UNC Charlotte’s Projective Eye Gallery will present a retrospective of Reddy’s life of creativity in “Everything is Everything.” This exhibit will be on view Friday, June 30, through Sunday, Aug. 20, with an opening reception from 6 to 8 p.m., Thursday, July 20, at UNC Charlotte Center City. The display will include imagery from many different bodies of work – “King Warrior Magician Lover,” “Psychological Castration,” “Blues Men and Women,” “Scenes for the Teacher,” “Family Portraits,” “Havoc in Haiti,” “Savanah Scenes,” poetry books and papers – all made during Reddy’s life as an activist/artist, poet and performer.
Born in Savannah, Georgia, Reddy moved with his family to New York City when he was 14. He came to Charlotte in 1964 to attend Johnson C. Smith University but ultimately graduated from UNC Charlotte, receiving undergraduate degrees in history and sociology and a master’s degree in education. While at UNC Charlotte, he helped form the Black Student Union and the Africana Studies Department. In the 1980s, he studied art at Winthrop University.
A civil rights activist, Reddy was convicted in 1972 in a civil rights case known as “The Charlotte Three.” He received a 20-year sentence but was released from prison in 1979 after his sentence was commuted by Gov. Jim Hunt.
Reddy is an active poet and has published poetry in numerous journals and collections. His papers, including letters, articles and legal documents pertaining to The Charlotte Three, are housed in the J. Murrey Atkins Library Special Collections at UNC Charlotte.
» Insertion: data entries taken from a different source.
(* ===== verification/App.v ===== *)
(** [app.py]: the routes, the middleware stack and the health endpoints. *)
From S2P Require Import Prelude PyStr PyDict Json JsonText PyTime Errors TokenBucket Models World Samples Database Isolation PyVal AuditLog TenantConfig Auth HotStore Http RateLimit Validator Graph Repository Ingest Erasure BreakGlass Query.
Local Open Scope Z_scope.

(** * Route labels *)
(** [any(c.isdigit() or c in "_-." for c in seg)] on a segment [_ID_SEGMENT] accepts. *)
Definition is_id_segment (seg : string) : bool :=
  match_class id_class 1 256 seg && id_like seg.
(** [_normalize_route]. *)
Definition normalize_route (method path : string) : string :=
  let out := (λ seg, if is_id_segment seg then ":id" else seg) <$>
             List.filter nonempty (split_on "/" path) in
  let template := match out with [] => "/" | _ => "/" +:+ join "/" out end in
  upper method +:+ " " +:+ template.
Definition QUERY_ROUTE_PREFIXES : list string :=
  ["GET /api/v1/policies"; "GET /api/v1/vehicle-groups"; "GET /api/v1/findings/:id/outcome";
   "GET /api/v1/audit"; "GET /api/v1/erasure-requests"].
(** [_is_query_route]. *)
Definition is_query_route (route : string) : bool := existsb (startswith route) QUERY_ROUTE_PREFIXES.

Section App.
Context `{Env} `{Pydantic} `{JwtLib} `{Sha256}.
Exhibitions of Reddy’s work have been held in many cities in North Carolina, as well as in Los Angeles, Houston, New Orleans, Detroit and Orlando. His paintings are in a number of public and private collections in all regions of the United States and throughout the world, including the Netherlands, Puerto Rico, Jamaica and Senegal. Notable collectors include Maya Angelou, Ben Chavis, Ben Vereen and former U.S. Rep. Mel Watt. In Charlotte, his works are in the collections of the Mint Museum, the Harvey B. Gantt Center for Afro-American Arts and Culture, the Levine Children’s Hospital and UNC Charlotte.
There are four magic ingredients in every Reddy painting: color, symbolism, narrative and transformation. His work is often categorized as a kind of social realism; a better description may be a social surrealist with a propensity toward nature and narrative.
In Reddy's world, a person is never just a person; they are the sum of their experiences. The figure is always transparent, in the process of blossoming into other forms. Multiple characters are continually woven into intricate archetypes, and there is an omnipresent sense of the divine feminine. Everyone is there, together as one tapestry in time, weaving allegory and paradox; the knowing gives way to the creative journey of mystery.
“There are more works in progress – subjects of domestic violence and abuse, jazz, and sculpture,” said the artist. “Where I go from here is not a foregone conclusion. It is all, from beginning to end, still and yet a vision within the scope of the all, the concept of everything is everything, uniquely and irrevocably intertwined and combined into creative resolve and life sustenance.”
Reddy will speak at the July 20 reception.